[Stored data]
(** X7.  [isFunctionLike] answers true exactly for a node that has a symbol
    whose flags have the Function flag (bit 4) or the Method flag (bit 13);
    a node without a symbol is never function-like. *)
Theorem isFunctionLike_iff (t : TsType) :
  (Types.isFunctionLike t = true <->
   exists s, symbol t = Some s
             /\ (Z.testbit (symbol_flags s) 4 = true
                 \/ Z.testbit (symbol_flags s) 13 = true))
  /\ (symbol t = None -> Types.isFunctionLike t = false).
Proof.
  unfold Types.isFunctionLike. destruct (symbol t) as [s|].
  - split; [|discriminate].
    rewrite Boolean_or. flag_bits. rewrite orb_true_iff. split.
    + intros H. exists s. auto.
    + intros (s' & E & H). injection E as <-. exact H.
  - split; [|reflexivity].
    split; [discriminate | intros (s & E & _); discriminate].
Qed.

(** X8.  Each of [isOptional], [isPrototype] and [isGetAccessor] reads one
    bit of the symbol's flags (24, 22 and 15) and nothing else of the symbol,
    so the three answers are independent of one another and of the name. *)
Theorem symbol_predicates_bits (s : Symbol) :
  Types.isOptional s = Z.testbit (symbol_flags s) 24
  /\ Types.isPrototype s = Z.testbit (symbol_flags s) 22
  /\ Types.isGetAccessor s = Z.testbit (symbol_flags s) 15.
Proof.
  unfold Types.isOptional, Types.isPrototype, Types.isGetAccessor.
  flag_bits. auto.
Qed.

Lemma kind_eqb_eq (a b : SyntaxKind) : kind_eqb a b = true <-> a = b.
Proof.
  destruct a, b; cbn; try (split; [discriminate | intros H; discriminate H]);
    try (split; reflexivity).
  rewrite Z.eqb_eq. split; congruence.
Qed.

(** X9.  [hasModifier] answers true exactly when the node has a [modifiers]
    array and one of its elements is of the target kind.  A node without the
    array has no modifier of any kind, and neither has a node with an empty
    array, although [hasModifiers] answers true for it. *)
Theorem hasModifier_iff (node : ModifiedNode) (target : SyntaxKind) :
  (Types.hasModifier node target = true <->
   exists ms m, modifiers node = Some ms /\ In m ms /\ kind m = target)
  /\ (modifiers node = None -> Types.hasModifier node target = false)
  /\ (modifiers node = Some [] ->
      Types.hasModifiers node = true
      /\ Types.hasModifier node target = false).
Proof.
  unfold Types.hasModifier, Types.hasModifiers.
  destruct (modifiers node) as [ms|]; cbn [andb].
  - split; [|split].
    + rewrite existsb_exists. split.
      * intros (m & Hin & E). apply kind_eqb_eq in E. exists ms, m. auto.
      * intros (ms' & m & E & Hin & Hk). injection E as <-.
        exists m. split; [exact Hin | now apply kind_eqb_eq].
    + discriminate.
    + intros E. injection E as ->. split; reflexivity.
  - split; [|split].
    + split; [discriminate | intros (ms & m & E & _); discriminate].
    + reflexivity.
    + discriminate.
Qed.

(** A class declaration with two modifiers has a modifier of the kind of
    the second; a declaration with an empty array has none. *)
Lemma hasModifier_iff_witness :
  Types.hasModifier
    (mkModifiedNode ClassDeclaration
       (Some [mkNode (OtherKind 89); mkNode (OtherKind 122)]))
    (OtherKind 122) = true
  /\ Types.hasModifier (mkModifiedNode ClassDeclaration (Some []))
       (OtherKind 122) = false.
Proof.
  split.
  - apply (proj1 (hasModifier_iff _ _)).
    exists [mkNode (OtherKind 89); mkNode (OtherKind 122)], (mkNode (OtherKind 122)).
    split; [reflexivity|]. split; [simpl; auto | reflexivity].
  - apply (proj2 (proj2 (hasModifier_iff
             (mkModifiedNode ClassDeclaration (Some [])) (OtherKind 122)))).
    reflexivity.
Defined.

(** X10.  Each of [isObject], [isUnion], [isIntersection], [isGenericType]
    and [isBigIntLiteral] reads one bit of the flag word (19, 20, 21, 18 and
    11) and nothing else of the node. *)
Theorem type_predicates_bits (t : TsType) :
  Types.isObject t = Z.testbit (flags t) 19
  /\ Types.isUnion t = Z.testbit (flags t) 20
  /\ Types.isIntersection t = Z.testbit (flags t) 21
  /\ Types.isGenericType t = Z.testbit (flags t) 18
  /\ Types.isBigIntLiteral t = Z.testbit (flags t) 11.
Proof.
  unfold Types.isObject, Types.isUnion, Types.isIntersection,
    Types.isGenericType, Types.isBigIntLiteral.
  flag_bits. repeat split.
Qed.

End ClassifierFurther.

(* ================================================================= *)
(** ** Further properties of the schema builder *)

Section BuilderFurther.
Import JsonSchemaModule.

(** X11.  On the mapped tags [buildPrimitive] separates every two tags
    except [void] and [undefined], which give the same fragment. *)
Theorem buildPrimitive_collisions (tag1 tag2 : string) :
  In tag1 mappedKinds -> In tag2 mappedKinds ->
  buildPrimitive tag1 = buildPrimitive tag2 ->
  tag1 = tag2
  \/ (tag1 = "void" /\ tag2 = "undefined")
  \/ (tag1 = "undefined" /\ tag2 = "void").
Proof.
  intros H1 H2. simpl in H1, H2.
  repeat (destruct H1 as [<-|H1]); try contradiction;
    repeat (destruct H2 as [<-|H2]); try contradiction;
    intros E;
    first [ left; reflexivity
          | right; left; split; reflexivity
          | right; right; split; reflexivity
          | vm_compute in E; discriminate E ].
Qed.

Lemma buildPrimitive_collisions_witness :
  buildPrimitive "void" = buildPrimitive "undefined"
  /\ ("void" = "undefined"
      \/ ("void" = "void" /\ "undefined" = "undefined")
      \/ ("void" = "undefined" /\ "undefined" = "void")).
Proof.
  split; [reflexivity|].
  apply (buildPrimitive_collisions "void" "undefined");
    [simpl; tauto | simpl; tauto | reflexivity].
Defined.

(** X12.  The fragments of [buildArray], [buildTuple] and [buildObject] are
    never confused: an array fragment determines its element fragment, a
    tuple fragment its sequence of element fragments (the empty tuple
    included), no array fragment is a tuple fragment, and no object fragment
    is an array or a tuple fragment. *)
Theorem builders_apart :
  (forall f g, buildArray f = buildArray g -> f = g)
  /\ (forall l l', buildTuple l = buildTuple l' -> l = l')
  /\ (forall f l, buildArray f <> buildTuple l)
  /\ (forall members f, buildObject members <> buildArray f)
  /\ (forall members l, buildObject members <> buildTuple l).
Proof.
  split; [|split; [|split; [|split]]].
  - intros f g H. now injection H.
  - intros l l' H. now injection H.
  - intros f l H. discriminate H.
  - intros members f H. unfold buildObject, buildArray in H. discriminate H.
  - intros members l H. unfold buildObject, buildTuple in H. discriminate H.
Qed.

Lemma fold_visit_entries (members : list Property) (st : ObjectState) :
  st_properties (fold_left visit members st)
  = fold_left (fun dict e => assign dict (fst e) (snd e))
      (map entry members) (st_properties st).
Proof.
  revert st. induction members as [|p members IH]; intros st; cbn [fold_left map].
  - reflexivity.
  - rewrite IH. reflexivity.
Qed.

Lemma requiredNames_requirement (members : list Property) :
  requiredNames members
  = map snd (filter (fun r => negb (fst r)) (map requirement members)).
Proof.
  unfold requiredNames.
  induction members as [|p members IH]; cbn [map filter requirement fst];
    [reflexivity|].
  destruct (isOptional p); cbn [negb map snd]; now rewrite IH.
Qed.

Lemma propertiesOf_buildObject (members : list Property) :
  propertiesOf (buildObject members)
  = Some (st_properties
            (fold_left visit members (mkObjectState (mkDict None []) []))).
Proof. now rewrite buildObject_shape. Qed.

**Exercise aim:**
All lines above between those holding "- apply (proj1 (hasModifier_iff _ _))." and "[isUnion], [isIntersection], [isGenericType]", inclusive, must be set down unchanged, and no other line may be included.

**Your response:**
  - apply (proj1 (hasModifier_iff _ _)).
    exists [mkNode (OtherKind 89); mkNode (OtherKind 122)], (mkNode (OtherKind 122)).
    split; [reflexivity|]. split; [simpl; auto | reflexivity].
  - apply (proj2 (proj2 (hasModifier_iff
             (mkModifiedNode ClassDeclaration (Some [])) (OtherKind 122)))).
    reflexivity.
Defined.

(** X10.  Each of [isObject], [isUnion], [isIntersection], [isGenericType]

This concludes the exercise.